Écrire un billet…

Ok mais pour parler de quoi ? De la saison passée ? Je sais pas vraiment quoi en dire. De la saison à venir ? Tout risque encore de se réécrire. Parler de sentiment de colère ? D’indignation ? Nous naviguons déjà tant dans l’ombre, nous vivons déjà tant la même amertume collective, à quoi bon répéter ce que l’on sait déjà?

Alors oui, pendant 1 an et demi, nous étions gelés. Dans l’attente. Avec quelques petits sursauts d’espoir de vivre à nouveau pleinement notre art et de le partager en toute liberté. A la fin du mois de mai, ce vent de liberté a soufflé fort, très fort, portant loin nos rires, nos corps dansants et nos voix vibrantes comme pour nous rappeler la nécessité et le bonheur d’être ensemble et de célébrer le vivant. Nos corps transpirants à la tâche suintaient la joie d’avoir à nouveau le droit : les chargements, les bornes en camion, les montages, les balances, les pointages, les répétitions, et puis le trac. Ce trac si bon qui nous excite et nous pétrifie à la fois d’avoir à nous exprimer devant du public, ce public que nous attendions et qui nous fait l’honneur d’être au rendez-vous. Il nous écoute et réagit, il est concave et bienveillant. Malgré ses sourires cachés, il semble particulièrement touché et heureux de partager avec nous ces moments devenus rares et précieux. Ça se lit dans ses yeux. Ces yeux qui sont aujourd’hui plus que jamais le reflet de nos âmes.

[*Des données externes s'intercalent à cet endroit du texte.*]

(** * create_idea: the moderation policy, the generation stages and the
    API client of the content-idea bot, embedded from the Python sources.

    Layout (one module per source file):
    - [Py], [PyOps]   Python strings and values, and the interpreter's
                      operations on them ([in], [v[k]], [len], ...);
    - [Exceptions]    core/exceptions.py, the class hierarchy;
    - [World]         the remote API, the FSM context and the chat outbox,
                      threaded through a state-and-exception monad;
    - [Settings], [ProxyAPIClient], [PromptBuilder], [ModerationService],
      [IdeaGenerator], [PostGenerator], [Conversation]: the functions of the
      same names;
    - [Scenario]      a concrete runtime and remote for the examples;
    - [Notions]       the predicates the statements are written with.
    The properties follow the definitions. *)

From Stdlib Require Import ZArith NArith List String Ascii Bool Lia Floats.
From stdpp Require Import base option list strings gmap.

Set Warnings "-register-all,-inexact-float".
Open Scope Z_scope.

(* ===================================================================== *)
(** ** Python strings *)
(* ===================================================================== *)

Module Py.

(** A Python [str] is a sequence of Unicode code points. *)
Abbreviation pystr := (list N).

(** String literals of the sources are written in the file as UTF-8 text and
    decoded to code points. *)
Fixpoint utf8_go (bs : list N) (pending : nat) (acc : N) : pystr :=
  match bs with
  | [] => []
  | b :: rest =>
      if (b <? 128)%N then b :: utf8_go rest 0 0%N
      else if (b <? 192)%N then
        let acc' := (acc * 64 + (b - 128))%N in
        match pending with
        | S (S p) => utf8_go rest (S p) acc'
        | _ => acc' :: utf8_go rest 0 0%N
        end
      else if (b <? 224)%N then utf8_go rest 1 (b - 192)%N
      else if (b <? 240)%N then utf8_go rest 2 (b - 224)%N
      else utf8_go rest 3 (b - 240)%N
  end.

Definition utf8 (s : string) : pystr :=
  utf8_go (map N_of_ascii (list_ascii_of_string s)) 0 0%N.

Arguments utf8 : simpl never.

(** [s.startswith(p)] *)
Fixpoint startswith (s p : pystr) : bool :=
  match p, s with
  | [], _ => true
  | _ :: _, [] => false
  | c :: p', d :: s' => (c =? d)%N && startswith s' p'
  end.

(** [needle in hay] on two strings: substring test. *)
Fixpoint str_contains (hay needle : pystr) : bool :=
  startswith hay needle ||
  match hay with
  | [] => false
  | _ :: hay' => str_contains hay' needle
  end.

(** [any(p in text for p in patterns)] and the
    [for k in keywords: if k in text: return ...] loops. *)
Fixpoint any_in (text : pystr) (patterns : list pystr) : bool :=
  match patterns with
  | [] => false
  | p :: rest => if str_contains text p then true else any_in text rest
  end.

Definition str_eqb (a b : pystr) : bool := bool_decide (a = b).

(** [str.lower()] is a function of the Unicode character database. The
    development is parametric in it (class [Runtime] below); [lower_table]
    is its restriction to Basic Latin, Latin-1, the Cyrillic block
    U+0400..U+044F and U+0130, the only code points the concrete examples
    use. *)
Definition lower_cp (c : N) : pystr :=
  if ((65 <=? c) && (c <=? 90))%N then [(c + 32)%N]
  else if ((192 <=? c) && (c <=? 222) && negb (c =? 215))%N then [(c + 32)%N]
  else if (c =? 304)%N then [105%N; 775%N]
  else if ((1024 <=? c) && (c <=? 1039))%N then [(c + 80)%N]
  else if ((1040 <=? c) && (c <=? 1071))%N then [(c + 32)%N]
  else [c].
(** * util/codec/bytes.go: memcomparable byte codec

    A shallow embedding of the Go source.  Byte slices are modelled as Go
    has them: a slice header (backing array, offset, length, capacity) over
    a store of backing arrays, so that in-place writes, [append] within
    capacity and re-slicing alias exactly as they do in the program. *)

From Stdlib Require Import ZArith NArith Lia.
From Stdlib Require Import Strings.Byte.
From stdpp Require Import base list.

Local Open Scope nat_scope.

(** ** Bytes *)

Abbreviation byte := Byte.byte.

(** Conversion of an integer to [byte]: truncation to the low 8 bits. *)
Definition byte_of_N (n : N) : byte :=
  match Byte.of_N (n mod 256)%N with
  | Some b => b
  | None => x00
  end.

Definition byte_of_nat (n : nat) : byte := byte_of_N (N.of_nat n).

Definition nat_of_byte (b : byte) : nat := N.to_nat (Byte.to_N b).

(** [a - b] on [byte], wrapping modulo 256. *)
Definition byte_sub (a b : byte) : byte :=
  byte_of_N (Byte.to_N a + 256 - Byte.to_N b)%N.

(** [^b] on [byte]. *)
Definition byte_not (b : byte) : byte :=
  byte_of_N (N.lnot (Byte.to_N b) 8).

(** [a > b] on [byte] (unsigned). *)
Definition byte_gtb (a b : byte) : bool := (Byte.to_N b <? Byte.to_N a)%N.

(** [bytes.Compare]: three-way lexicographic comparison of unsigned bytes. *)
Fixpoint bytes_Compare (a b : list byte) : Z :=
  match a, b with
  | [], [] => 0%Z
  | [], _ :: _ => (-1)%Z
  | _ :: _, [] => 1%Z
  | x :: a', y :: b' =>
      match (Byte.to_N x ?= Byte.to_N y)%N with
      | Lt => (-1)%Z
      | Gt => 1%Z
      | Eq => bytes_Compare a' b'
      end
  end.

(** [bytes.Count(s, []byte{c})]: the number of occurrences of [c] in [s]. *)
Fixpoint bytes_Count (s : list byte) (c : byte) : nat :=
  match s with
  | [] => 0
  | x :: s' => (if Byte.eqb x c then 1 else 0) + bytes_Count s' c
  end.

(** ** Machine words ([uintptr]) *)

Inductive goarch := GO386 | GOAMD64 | GOARM | GOARM64 | GOPPC64 | GOPPC64LE.

(** [unsafe.Sizeof(uintptr(0))] *)
Definition sizeof_uintptr (a : goarch) : nat :=
  match a with
  | GO386 | GOARM => 4
  | GOAMD64 | GOARM64 | GOPPC64 | GOPPC64LE => 8
  end.

Definition big_endian (a : goarch) : bool :=
  match a with
  | GOPPC64 => true
  | _ => false
  end.

(** Little-endian value of a byte string, and its inverse on [n] bytes. *)
Fixpoint le_combine (bs : list byte) : N :=
  match bs with
  | [] => 0%N
  | b :: bs' => (Byte.to_N b + 256 * le_combine bs')%N
  end.

Fixpoint le_split (n : nat) (w : N) : list byte :=
  match n with
  | 0 => []
  | S n' => byte_of_N w :: le_split n' (w / 256)%N
  end.

Definition word_of_bytes (a : goarch) (bs : list byte) : N :=
  le_combine (if big_endian a then rev bs else bs).

Definition bytes_of_word (a : goarch) (w : N) : list byte :=
  let bs := le_split (sizeof_uintptr a) w in
  if big_endian a then rev bs else bs.

(** [^w] on [uintptr]. *)
Definition word_not (a : goarch) (w : N) : N :=
  N.lnot w (N.of_nat (8 * sizeof_uintptr a)).

(** [int(n)] for [n : int64]: two's complement truncation to the width of
    [int], which is the width of [uintptr]. *)
Definition int_of_int64 (a : goarch) (n : Z) : Z :=
  let m := (2 ^ Z.of_nat (8 * sizeof_uintptr a))%Z in
  ((n + m / 2) mod m - m / 2)%Z.

(** ** Store of backing arrays and slice headers *)

Abbreviation heap := (list (list byte)).

Record slice := mkSlice { ptr : nat; off : nat; len : nat; cap : nat }.

(** The [nil] slice. *)
Definition nil_slice : slice := mkSlice 0 0 0 0.

(** The backing array with identifier [p]. *)
Definition mem (h : heap) (p : nat) : list byte := default [] (h !! p).

(** The bytes visible through a slice, [s[0:len(s)]]. *)
Definition bytes (h : heap) (s : slice) : list byte :=
  take (len s) (drop (off s) (mem h (ptr s))).

(** Overwrite [length xs] bytes of array [p] starting at index [i]. *)
Definition poke (h : heap) (p i : nat) (xs : list byte) : heap :=
  <[p := take i (mem h p) ++ xs ++ drop (i + length xs) (mem h p)]> h.

(** A slice header is well formed in a store when its capacity window lies
    inside its backing array.  The [nil] slice is well formed everywhere. *)
Definition wf (h : heap) (s : slice) : Prop :=
  len s <= cap s /\ off s + cap s <= length (mem h (ptr s)).

(** ** Computations over the store

    A call either returns a value and a store, or ends in a run-time panic.
    [Timeout] is the answer of a loop model that was given too little fuel;
    the program never returns it on a well-formed buffer (lemmas
    [EncodeBytes_returns] and [decodeBytes_spec]). *)

Inductive outcome (A : Type) : Type :=
| Done (a : A) (h : heap)
| Panic
| Timeout.
Arguments Done {A} a h.
Arguments Panic {A}.
Arguments Timeout {A}.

Partager. L’art n’a plus aucun sens s’il n’est pas partagé. Il sert à rêver, à ouvrir des espaces, à révéler chez les uns et les autres les vécus oubliés, à faire du bien, à tournebouler les boyaux, à rire, à pleurer, à réveiller quelque chose à l’intérieur. Bien sûr que c’est essentiel. Bien sûr qu’on a
besoin d’un public pour faire vivre l’art.

Alors comment continuer désormais ? Jusqu’où pourrons-nous accepter des conditions toujours plus dures et ostentatoires ? Comment approuver les discriminations, les divisions qui en découlent, les atteintes à la liberté individuelle ? Il y a eu des bracelets de couleur à Chalon. Vraiment ? Il y a
aujourd’hui un public devant et un public derrière des barrières. Ah bon ? Même dans la rue ? A l’air libre ? Non ! Hé bien si.
« Les grandes personnes sont bien étranges ».
Si le Petit Prince débarquait aujourd’hui sur Terre, pourrait-il nous aider à vaincre notre propre absurdité ?

En attendant n’oublions pas : à la fin du mois de mai, le vent a soufflé. Il était chaud, doux, et vivifiant. Gardons sa sensation très fort dans le coeur, comme une madeleine de Proust à déguster.
Entretenons sa saveur. Et surtout n’ayons pas peur. Ayons plutôt le trac.